RECORDS TO PROCESS —
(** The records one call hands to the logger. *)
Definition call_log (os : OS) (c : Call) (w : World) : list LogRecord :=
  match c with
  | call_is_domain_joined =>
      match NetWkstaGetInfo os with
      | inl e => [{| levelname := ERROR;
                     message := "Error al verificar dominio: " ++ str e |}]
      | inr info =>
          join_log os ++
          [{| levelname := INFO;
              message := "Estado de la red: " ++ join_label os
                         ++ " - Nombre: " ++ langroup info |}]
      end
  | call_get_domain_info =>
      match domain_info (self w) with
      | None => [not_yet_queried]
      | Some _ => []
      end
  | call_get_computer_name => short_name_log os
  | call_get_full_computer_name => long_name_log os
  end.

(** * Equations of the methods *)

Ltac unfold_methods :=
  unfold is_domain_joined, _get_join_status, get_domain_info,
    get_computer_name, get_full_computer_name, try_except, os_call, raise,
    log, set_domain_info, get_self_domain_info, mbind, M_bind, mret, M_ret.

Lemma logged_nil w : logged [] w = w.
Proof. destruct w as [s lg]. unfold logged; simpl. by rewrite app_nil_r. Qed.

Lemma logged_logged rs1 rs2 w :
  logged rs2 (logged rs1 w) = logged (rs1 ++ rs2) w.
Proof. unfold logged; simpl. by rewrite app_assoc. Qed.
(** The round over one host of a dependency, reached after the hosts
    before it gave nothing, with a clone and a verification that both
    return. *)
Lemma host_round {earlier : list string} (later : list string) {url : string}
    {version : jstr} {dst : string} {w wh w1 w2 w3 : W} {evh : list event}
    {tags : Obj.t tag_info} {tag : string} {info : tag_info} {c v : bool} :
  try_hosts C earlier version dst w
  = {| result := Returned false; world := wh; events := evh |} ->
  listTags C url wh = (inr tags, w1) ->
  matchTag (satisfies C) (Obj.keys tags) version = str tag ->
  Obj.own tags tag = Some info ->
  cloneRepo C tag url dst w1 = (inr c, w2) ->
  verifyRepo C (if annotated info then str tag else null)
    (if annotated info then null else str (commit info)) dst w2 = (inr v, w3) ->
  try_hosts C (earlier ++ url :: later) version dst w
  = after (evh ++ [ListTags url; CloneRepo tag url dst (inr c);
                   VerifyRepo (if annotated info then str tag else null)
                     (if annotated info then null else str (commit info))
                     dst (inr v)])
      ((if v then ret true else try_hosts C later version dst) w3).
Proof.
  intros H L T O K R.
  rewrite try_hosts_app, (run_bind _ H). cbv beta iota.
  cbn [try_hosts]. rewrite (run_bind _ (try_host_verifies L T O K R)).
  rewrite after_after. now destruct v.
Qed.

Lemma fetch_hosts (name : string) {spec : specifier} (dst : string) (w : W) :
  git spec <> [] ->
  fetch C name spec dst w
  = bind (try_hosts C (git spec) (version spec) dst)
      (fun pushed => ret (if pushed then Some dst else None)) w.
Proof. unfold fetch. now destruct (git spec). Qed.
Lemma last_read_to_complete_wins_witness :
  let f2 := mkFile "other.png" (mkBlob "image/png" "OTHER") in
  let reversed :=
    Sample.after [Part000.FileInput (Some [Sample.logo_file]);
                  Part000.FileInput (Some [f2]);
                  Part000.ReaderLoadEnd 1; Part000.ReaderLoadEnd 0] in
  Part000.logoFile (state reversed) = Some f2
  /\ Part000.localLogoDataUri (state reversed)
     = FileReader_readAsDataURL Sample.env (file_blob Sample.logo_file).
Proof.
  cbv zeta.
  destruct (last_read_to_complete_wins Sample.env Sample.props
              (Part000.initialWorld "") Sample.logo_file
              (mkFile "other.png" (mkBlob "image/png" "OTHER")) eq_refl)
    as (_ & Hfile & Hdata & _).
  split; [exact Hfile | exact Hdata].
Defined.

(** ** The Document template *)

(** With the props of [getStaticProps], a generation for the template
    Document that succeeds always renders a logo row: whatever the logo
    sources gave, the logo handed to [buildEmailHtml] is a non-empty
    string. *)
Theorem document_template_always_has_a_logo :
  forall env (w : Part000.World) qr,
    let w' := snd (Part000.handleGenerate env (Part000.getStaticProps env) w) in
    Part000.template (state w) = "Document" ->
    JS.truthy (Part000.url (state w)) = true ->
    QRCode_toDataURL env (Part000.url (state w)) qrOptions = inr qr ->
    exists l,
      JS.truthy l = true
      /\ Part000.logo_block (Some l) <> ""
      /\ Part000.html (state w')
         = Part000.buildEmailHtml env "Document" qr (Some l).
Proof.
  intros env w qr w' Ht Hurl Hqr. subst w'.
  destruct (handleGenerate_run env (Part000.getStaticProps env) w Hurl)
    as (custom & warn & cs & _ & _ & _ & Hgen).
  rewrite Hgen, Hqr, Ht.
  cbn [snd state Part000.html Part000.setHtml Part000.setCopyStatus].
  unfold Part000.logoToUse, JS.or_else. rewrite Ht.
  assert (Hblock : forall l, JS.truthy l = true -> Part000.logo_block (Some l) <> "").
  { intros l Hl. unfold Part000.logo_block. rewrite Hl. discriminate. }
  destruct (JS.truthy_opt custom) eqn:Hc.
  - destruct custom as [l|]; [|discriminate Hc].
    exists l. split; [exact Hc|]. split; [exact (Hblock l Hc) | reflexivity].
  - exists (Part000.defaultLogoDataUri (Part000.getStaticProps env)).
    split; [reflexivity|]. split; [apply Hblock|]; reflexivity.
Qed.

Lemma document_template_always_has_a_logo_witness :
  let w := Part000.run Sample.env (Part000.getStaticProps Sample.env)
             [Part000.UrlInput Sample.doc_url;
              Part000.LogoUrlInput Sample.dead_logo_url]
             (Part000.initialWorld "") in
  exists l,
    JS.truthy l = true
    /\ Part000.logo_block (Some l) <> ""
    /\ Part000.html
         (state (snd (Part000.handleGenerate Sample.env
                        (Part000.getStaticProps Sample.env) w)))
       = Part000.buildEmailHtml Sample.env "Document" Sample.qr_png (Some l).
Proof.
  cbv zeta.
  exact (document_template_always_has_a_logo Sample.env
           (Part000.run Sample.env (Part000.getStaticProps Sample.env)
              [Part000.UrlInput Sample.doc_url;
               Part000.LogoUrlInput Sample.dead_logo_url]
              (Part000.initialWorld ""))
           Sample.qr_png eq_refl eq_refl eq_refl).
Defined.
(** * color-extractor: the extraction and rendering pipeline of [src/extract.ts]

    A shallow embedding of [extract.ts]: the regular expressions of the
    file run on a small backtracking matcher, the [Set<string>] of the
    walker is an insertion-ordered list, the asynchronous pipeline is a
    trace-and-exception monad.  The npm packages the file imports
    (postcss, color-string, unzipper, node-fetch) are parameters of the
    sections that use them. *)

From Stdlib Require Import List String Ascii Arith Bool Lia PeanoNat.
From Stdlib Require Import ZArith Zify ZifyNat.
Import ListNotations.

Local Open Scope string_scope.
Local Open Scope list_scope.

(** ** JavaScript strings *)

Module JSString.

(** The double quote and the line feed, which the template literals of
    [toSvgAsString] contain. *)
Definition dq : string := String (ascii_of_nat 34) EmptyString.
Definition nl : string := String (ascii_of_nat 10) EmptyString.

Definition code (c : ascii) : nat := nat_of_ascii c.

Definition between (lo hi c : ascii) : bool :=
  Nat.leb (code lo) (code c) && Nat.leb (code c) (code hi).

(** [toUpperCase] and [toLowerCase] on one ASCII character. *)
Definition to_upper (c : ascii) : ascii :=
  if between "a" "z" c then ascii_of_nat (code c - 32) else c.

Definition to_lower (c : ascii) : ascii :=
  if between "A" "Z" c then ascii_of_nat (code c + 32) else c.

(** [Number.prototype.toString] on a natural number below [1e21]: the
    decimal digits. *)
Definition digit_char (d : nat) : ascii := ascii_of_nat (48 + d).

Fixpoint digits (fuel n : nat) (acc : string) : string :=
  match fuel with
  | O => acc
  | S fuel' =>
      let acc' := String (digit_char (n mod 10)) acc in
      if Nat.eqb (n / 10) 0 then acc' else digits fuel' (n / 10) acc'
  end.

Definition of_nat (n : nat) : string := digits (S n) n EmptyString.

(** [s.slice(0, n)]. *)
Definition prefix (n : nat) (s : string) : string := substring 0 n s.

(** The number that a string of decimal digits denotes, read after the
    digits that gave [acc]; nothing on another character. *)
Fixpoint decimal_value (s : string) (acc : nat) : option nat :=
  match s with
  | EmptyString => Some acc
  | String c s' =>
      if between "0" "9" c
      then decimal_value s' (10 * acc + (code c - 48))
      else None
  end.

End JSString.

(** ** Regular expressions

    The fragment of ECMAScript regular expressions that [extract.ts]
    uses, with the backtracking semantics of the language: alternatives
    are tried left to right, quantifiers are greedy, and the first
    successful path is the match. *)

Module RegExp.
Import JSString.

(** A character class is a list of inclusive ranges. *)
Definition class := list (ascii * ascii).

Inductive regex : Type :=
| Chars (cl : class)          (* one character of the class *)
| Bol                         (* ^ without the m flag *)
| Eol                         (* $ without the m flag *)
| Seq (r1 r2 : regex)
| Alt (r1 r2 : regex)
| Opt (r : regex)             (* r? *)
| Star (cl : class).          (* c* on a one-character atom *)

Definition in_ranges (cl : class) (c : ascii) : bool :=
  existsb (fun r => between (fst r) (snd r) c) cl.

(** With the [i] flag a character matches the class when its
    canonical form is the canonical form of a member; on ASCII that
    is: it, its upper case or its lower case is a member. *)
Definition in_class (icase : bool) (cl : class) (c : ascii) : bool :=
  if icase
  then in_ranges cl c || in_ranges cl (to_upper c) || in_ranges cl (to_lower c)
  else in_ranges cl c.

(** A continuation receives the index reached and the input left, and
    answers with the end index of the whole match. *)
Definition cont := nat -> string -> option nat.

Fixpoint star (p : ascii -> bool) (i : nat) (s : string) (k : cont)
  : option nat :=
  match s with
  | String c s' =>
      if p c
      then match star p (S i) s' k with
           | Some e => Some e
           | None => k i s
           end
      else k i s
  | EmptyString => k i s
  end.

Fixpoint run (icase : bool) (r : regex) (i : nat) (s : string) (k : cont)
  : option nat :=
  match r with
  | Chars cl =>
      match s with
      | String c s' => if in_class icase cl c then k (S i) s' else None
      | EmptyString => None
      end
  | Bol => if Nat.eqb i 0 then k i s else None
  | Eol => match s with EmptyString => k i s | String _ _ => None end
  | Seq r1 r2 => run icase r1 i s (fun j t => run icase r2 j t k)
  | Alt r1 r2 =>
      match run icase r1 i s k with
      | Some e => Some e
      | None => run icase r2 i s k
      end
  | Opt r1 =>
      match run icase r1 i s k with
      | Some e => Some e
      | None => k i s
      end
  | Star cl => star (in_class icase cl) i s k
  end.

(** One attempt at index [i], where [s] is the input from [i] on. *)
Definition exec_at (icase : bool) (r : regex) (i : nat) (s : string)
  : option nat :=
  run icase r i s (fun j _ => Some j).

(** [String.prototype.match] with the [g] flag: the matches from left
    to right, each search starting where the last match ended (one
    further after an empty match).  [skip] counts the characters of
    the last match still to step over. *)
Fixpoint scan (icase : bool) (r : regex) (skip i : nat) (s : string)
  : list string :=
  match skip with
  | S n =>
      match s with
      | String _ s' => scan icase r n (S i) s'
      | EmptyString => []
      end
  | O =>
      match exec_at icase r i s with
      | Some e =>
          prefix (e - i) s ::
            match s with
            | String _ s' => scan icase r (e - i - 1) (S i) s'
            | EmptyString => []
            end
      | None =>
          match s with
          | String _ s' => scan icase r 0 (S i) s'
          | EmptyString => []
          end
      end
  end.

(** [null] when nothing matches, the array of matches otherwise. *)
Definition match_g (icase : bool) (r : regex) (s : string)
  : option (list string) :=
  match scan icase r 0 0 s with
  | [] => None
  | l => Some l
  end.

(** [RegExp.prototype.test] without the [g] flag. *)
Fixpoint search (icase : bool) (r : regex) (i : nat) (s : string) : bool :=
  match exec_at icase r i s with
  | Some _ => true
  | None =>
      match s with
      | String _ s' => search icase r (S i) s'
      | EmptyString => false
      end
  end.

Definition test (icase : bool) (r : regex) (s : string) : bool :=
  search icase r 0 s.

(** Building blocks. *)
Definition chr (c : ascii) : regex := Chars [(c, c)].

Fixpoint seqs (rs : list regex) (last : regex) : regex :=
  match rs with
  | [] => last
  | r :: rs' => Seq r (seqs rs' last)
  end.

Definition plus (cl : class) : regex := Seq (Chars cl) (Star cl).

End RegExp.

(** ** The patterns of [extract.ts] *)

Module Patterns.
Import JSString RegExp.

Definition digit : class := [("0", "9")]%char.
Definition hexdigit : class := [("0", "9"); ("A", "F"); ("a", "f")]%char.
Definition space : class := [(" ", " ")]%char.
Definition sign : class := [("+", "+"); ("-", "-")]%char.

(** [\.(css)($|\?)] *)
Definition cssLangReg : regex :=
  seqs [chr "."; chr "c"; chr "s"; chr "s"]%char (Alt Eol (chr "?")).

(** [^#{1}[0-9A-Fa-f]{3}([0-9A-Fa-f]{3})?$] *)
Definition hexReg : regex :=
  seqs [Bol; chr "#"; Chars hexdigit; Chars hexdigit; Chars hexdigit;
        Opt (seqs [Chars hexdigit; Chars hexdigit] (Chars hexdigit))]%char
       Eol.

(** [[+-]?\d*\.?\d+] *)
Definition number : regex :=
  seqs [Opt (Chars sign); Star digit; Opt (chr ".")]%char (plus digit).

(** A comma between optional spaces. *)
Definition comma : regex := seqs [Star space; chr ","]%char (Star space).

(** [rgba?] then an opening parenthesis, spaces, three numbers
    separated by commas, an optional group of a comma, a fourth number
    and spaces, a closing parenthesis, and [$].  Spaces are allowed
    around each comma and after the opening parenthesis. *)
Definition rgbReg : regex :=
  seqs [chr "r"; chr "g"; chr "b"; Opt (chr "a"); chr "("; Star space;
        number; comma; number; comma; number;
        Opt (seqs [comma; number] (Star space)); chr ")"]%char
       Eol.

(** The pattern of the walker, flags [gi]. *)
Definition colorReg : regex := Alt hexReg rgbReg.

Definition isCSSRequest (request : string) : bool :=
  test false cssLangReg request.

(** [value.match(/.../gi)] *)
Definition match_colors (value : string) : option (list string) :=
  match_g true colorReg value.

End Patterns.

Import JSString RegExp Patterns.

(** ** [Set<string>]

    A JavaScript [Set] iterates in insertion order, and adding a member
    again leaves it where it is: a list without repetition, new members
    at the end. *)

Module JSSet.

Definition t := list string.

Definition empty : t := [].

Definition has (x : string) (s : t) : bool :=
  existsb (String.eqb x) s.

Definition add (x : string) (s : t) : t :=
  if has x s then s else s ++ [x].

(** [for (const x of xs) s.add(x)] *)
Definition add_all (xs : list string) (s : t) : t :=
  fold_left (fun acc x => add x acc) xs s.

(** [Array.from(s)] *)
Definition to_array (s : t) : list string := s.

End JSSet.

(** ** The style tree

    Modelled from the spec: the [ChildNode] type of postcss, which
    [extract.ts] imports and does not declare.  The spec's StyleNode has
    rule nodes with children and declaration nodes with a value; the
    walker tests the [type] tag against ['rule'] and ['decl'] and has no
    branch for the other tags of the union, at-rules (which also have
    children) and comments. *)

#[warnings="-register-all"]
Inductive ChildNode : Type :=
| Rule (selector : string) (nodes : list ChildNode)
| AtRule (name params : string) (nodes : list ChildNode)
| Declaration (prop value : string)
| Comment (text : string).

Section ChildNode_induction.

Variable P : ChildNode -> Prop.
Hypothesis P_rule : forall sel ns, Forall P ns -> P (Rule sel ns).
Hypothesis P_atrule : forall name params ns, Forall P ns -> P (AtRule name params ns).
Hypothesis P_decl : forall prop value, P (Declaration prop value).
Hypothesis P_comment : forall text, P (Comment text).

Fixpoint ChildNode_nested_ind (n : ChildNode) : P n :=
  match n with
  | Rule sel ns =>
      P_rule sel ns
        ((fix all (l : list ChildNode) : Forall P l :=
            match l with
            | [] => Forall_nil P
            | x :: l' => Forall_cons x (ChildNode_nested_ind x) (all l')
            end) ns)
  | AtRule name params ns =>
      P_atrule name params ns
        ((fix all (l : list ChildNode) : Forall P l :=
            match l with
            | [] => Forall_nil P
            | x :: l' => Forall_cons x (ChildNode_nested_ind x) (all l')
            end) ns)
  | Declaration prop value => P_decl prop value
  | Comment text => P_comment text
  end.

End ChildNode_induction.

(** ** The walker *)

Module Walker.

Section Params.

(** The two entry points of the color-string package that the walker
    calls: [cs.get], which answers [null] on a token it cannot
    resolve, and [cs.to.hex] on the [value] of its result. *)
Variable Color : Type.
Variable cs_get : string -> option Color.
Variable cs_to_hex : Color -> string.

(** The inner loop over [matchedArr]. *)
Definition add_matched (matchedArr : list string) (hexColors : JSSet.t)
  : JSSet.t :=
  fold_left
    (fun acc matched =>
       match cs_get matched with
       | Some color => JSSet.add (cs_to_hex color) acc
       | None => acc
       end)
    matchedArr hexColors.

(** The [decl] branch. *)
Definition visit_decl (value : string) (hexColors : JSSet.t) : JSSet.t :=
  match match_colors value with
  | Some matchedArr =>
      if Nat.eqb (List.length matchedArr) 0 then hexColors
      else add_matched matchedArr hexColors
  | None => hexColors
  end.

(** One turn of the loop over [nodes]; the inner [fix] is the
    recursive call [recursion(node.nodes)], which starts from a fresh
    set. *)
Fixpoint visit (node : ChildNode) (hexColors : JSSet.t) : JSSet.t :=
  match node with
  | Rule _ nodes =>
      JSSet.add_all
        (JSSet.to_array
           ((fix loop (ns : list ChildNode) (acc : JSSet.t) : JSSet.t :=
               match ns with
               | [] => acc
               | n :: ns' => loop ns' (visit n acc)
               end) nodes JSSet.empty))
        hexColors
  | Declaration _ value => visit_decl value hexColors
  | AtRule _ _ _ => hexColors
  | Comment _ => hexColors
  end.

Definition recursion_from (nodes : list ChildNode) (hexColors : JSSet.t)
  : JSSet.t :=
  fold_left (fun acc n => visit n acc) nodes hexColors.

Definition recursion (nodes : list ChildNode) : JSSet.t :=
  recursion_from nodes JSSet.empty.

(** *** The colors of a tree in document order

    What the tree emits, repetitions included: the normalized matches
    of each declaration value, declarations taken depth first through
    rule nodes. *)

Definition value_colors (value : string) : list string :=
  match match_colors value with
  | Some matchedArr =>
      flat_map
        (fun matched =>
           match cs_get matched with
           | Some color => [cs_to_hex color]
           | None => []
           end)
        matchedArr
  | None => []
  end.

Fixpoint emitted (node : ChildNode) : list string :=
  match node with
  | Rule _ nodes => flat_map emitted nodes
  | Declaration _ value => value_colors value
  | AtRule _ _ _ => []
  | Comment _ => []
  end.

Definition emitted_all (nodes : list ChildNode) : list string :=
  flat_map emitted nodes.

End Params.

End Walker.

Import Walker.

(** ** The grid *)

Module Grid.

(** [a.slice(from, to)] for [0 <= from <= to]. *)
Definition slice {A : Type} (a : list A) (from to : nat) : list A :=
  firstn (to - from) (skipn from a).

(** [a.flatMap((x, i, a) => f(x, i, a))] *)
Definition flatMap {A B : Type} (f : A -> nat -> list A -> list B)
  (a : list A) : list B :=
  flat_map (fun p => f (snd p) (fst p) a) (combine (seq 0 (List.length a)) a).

TO DO —
Quote the data above from the line containing "AtRule _ _ _ => hexColors" to the line containing "(** *** The colors", inclusive, and stop.

ANSWER FOR THE TASK —
  | AtRule _ _ _ => hexColors
  | Comment _ => hexColors
  end.

Definition recursion_from (nodes : list ChildNode) (hexColors : JSSet.t)
  : JSSet.t :=
  fold_left (fun acc n => visit n acc) nodes hexColors.

Definition recursion (nodes : list ChildNode) : JSSet.t :=
  recursion_from nodes JSSet.empty.

(** *** The colors of a tree in document order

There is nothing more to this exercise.